◆ The task
Find the line with "now rewrite Hk." and the line with "- destruct (k0 =? k)%string eqn:Hk; simpl." in the entries below; output exactly those two lines, every line between them, and no others.

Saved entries

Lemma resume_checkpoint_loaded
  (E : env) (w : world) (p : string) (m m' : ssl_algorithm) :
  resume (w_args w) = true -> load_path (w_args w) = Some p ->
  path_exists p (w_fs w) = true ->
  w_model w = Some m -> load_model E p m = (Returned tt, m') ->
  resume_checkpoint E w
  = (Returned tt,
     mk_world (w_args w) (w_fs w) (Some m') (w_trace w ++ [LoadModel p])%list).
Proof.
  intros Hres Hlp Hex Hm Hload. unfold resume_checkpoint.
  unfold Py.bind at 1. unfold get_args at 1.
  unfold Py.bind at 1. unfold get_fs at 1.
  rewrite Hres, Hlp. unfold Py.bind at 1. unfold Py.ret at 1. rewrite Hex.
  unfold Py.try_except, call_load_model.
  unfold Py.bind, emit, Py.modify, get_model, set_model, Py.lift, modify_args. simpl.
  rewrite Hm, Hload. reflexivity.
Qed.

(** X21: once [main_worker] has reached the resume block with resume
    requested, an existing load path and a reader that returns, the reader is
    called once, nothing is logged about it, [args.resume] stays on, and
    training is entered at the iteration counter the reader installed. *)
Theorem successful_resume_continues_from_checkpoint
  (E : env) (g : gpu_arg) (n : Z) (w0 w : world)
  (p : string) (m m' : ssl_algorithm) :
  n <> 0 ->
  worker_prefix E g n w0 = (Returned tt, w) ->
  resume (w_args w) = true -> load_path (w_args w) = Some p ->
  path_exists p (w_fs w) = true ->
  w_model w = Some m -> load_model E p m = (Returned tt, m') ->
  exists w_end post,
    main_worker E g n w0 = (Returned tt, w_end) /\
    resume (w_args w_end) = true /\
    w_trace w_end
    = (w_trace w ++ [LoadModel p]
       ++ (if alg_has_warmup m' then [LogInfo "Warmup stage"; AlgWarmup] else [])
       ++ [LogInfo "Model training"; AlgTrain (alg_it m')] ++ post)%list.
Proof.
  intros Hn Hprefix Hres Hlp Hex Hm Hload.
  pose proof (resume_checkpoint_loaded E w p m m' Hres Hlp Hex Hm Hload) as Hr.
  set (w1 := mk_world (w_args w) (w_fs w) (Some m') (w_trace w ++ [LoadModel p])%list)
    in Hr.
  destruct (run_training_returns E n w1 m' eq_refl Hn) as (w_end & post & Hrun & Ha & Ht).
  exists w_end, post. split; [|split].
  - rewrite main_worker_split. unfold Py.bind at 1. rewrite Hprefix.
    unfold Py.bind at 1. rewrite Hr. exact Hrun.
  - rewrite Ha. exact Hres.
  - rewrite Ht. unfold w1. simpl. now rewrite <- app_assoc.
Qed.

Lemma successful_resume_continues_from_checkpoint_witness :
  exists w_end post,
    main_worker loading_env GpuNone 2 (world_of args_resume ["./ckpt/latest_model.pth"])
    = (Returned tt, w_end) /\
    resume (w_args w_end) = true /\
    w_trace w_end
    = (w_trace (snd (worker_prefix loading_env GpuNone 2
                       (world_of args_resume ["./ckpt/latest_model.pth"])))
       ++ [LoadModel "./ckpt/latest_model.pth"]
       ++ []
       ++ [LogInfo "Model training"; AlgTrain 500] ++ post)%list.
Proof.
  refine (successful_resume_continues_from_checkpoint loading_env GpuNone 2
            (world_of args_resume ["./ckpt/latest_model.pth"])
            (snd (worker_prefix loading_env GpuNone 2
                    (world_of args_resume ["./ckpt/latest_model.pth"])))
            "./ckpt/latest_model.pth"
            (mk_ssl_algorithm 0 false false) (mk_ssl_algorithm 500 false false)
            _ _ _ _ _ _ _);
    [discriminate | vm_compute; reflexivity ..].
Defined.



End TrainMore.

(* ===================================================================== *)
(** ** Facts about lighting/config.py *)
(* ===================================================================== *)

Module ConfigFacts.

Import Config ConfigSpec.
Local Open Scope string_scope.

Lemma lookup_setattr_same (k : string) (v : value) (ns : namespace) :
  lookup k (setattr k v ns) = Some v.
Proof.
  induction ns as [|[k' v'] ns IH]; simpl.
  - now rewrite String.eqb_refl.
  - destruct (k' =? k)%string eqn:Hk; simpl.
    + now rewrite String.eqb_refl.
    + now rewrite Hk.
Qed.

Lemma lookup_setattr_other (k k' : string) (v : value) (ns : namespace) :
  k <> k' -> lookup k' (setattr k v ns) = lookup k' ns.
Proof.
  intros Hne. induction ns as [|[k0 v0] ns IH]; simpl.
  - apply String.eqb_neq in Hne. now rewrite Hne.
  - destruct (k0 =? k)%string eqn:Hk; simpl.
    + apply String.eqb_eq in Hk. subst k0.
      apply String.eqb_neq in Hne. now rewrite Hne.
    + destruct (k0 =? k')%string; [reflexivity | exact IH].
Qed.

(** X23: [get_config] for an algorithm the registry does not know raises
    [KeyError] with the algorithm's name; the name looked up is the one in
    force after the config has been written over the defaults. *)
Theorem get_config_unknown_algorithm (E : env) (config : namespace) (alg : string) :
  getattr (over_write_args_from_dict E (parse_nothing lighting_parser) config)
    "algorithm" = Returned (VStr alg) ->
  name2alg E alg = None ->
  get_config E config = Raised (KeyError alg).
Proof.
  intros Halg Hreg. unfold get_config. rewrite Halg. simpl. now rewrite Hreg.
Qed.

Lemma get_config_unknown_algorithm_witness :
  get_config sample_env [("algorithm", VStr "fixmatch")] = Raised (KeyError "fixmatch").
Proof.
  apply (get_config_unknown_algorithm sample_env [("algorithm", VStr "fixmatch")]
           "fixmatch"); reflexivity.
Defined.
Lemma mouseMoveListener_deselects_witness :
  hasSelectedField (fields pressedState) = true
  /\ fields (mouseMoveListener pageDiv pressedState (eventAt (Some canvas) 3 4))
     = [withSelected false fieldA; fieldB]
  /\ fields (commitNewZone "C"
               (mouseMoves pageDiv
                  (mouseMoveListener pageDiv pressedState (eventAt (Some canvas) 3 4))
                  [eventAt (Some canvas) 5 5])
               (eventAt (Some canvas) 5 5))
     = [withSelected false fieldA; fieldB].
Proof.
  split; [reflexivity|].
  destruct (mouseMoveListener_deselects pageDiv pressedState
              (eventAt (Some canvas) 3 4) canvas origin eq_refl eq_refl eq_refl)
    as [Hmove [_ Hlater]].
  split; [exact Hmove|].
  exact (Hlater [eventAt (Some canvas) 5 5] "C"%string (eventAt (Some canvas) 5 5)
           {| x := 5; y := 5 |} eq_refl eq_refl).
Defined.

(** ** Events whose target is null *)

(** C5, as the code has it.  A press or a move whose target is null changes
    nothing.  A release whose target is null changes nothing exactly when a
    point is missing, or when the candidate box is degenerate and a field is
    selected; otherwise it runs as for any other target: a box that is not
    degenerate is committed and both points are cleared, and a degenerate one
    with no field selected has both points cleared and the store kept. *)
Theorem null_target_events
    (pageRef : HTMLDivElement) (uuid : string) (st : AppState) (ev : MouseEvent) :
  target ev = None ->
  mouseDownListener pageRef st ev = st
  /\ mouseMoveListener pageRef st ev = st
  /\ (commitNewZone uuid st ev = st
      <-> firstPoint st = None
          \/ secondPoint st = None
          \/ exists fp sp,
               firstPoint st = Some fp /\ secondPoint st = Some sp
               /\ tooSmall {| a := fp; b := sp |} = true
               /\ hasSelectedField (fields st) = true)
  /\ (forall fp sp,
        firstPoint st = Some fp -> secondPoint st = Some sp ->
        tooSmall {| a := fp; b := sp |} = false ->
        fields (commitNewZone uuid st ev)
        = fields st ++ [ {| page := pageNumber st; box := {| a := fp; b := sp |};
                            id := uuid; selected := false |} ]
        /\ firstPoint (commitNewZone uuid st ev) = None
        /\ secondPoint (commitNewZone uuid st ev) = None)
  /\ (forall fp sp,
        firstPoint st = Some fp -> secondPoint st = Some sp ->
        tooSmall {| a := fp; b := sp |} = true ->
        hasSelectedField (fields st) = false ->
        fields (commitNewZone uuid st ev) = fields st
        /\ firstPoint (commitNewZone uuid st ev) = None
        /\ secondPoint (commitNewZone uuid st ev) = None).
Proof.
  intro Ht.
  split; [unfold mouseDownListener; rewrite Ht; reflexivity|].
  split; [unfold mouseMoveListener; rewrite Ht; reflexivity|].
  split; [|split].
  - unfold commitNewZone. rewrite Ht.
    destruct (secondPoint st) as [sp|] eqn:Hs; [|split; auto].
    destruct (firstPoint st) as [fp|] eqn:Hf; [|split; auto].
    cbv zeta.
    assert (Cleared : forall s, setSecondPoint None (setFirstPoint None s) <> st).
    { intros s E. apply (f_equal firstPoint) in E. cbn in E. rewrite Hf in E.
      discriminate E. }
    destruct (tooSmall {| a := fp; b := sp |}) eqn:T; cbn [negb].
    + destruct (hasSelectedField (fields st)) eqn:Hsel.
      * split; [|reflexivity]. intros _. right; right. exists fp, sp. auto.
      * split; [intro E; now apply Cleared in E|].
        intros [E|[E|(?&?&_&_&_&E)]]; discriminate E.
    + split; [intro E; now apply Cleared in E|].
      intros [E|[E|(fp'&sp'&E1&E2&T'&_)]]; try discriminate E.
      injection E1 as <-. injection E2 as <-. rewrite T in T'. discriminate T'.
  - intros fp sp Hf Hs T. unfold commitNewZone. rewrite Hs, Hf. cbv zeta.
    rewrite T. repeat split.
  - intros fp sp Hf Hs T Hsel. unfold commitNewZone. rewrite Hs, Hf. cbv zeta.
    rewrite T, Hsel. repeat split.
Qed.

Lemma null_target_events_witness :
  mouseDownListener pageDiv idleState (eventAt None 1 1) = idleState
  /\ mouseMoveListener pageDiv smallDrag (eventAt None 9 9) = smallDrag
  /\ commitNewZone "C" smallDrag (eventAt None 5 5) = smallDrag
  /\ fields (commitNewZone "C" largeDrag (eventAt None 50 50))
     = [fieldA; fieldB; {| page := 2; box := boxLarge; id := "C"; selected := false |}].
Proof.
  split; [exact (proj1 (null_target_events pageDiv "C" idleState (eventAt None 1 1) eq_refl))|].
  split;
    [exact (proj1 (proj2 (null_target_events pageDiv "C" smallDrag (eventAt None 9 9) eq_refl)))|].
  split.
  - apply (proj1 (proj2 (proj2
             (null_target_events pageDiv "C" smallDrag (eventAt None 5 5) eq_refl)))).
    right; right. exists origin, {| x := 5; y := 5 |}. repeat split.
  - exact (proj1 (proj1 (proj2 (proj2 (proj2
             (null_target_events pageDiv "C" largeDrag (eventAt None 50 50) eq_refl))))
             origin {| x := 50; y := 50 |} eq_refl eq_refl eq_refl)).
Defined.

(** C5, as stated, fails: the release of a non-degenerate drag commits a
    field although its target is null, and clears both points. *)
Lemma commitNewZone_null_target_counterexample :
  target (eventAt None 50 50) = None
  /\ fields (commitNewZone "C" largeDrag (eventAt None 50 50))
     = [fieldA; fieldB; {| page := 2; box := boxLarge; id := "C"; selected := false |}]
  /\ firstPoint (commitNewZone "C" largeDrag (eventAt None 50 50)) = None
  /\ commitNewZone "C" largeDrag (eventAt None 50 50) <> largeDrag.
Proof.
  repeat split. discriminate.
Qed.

◆ Completed exercise
    + now rewrite Hk.
Qed.

Lemma lookup_setattr_other (k k' : string) (v : value) (ns : namespace) :
  k <> k' -> lookup k' (setattr k v ns) = lookup k' ns.
Proof.
  intros Hne. induction ns as [|[k0 v0] ns IH]; simpl.
  - apply String.eqb_neq in Hne. now rewrite Hne.
  - destruct (k0 =? k)%string eqn:Hk; simpl.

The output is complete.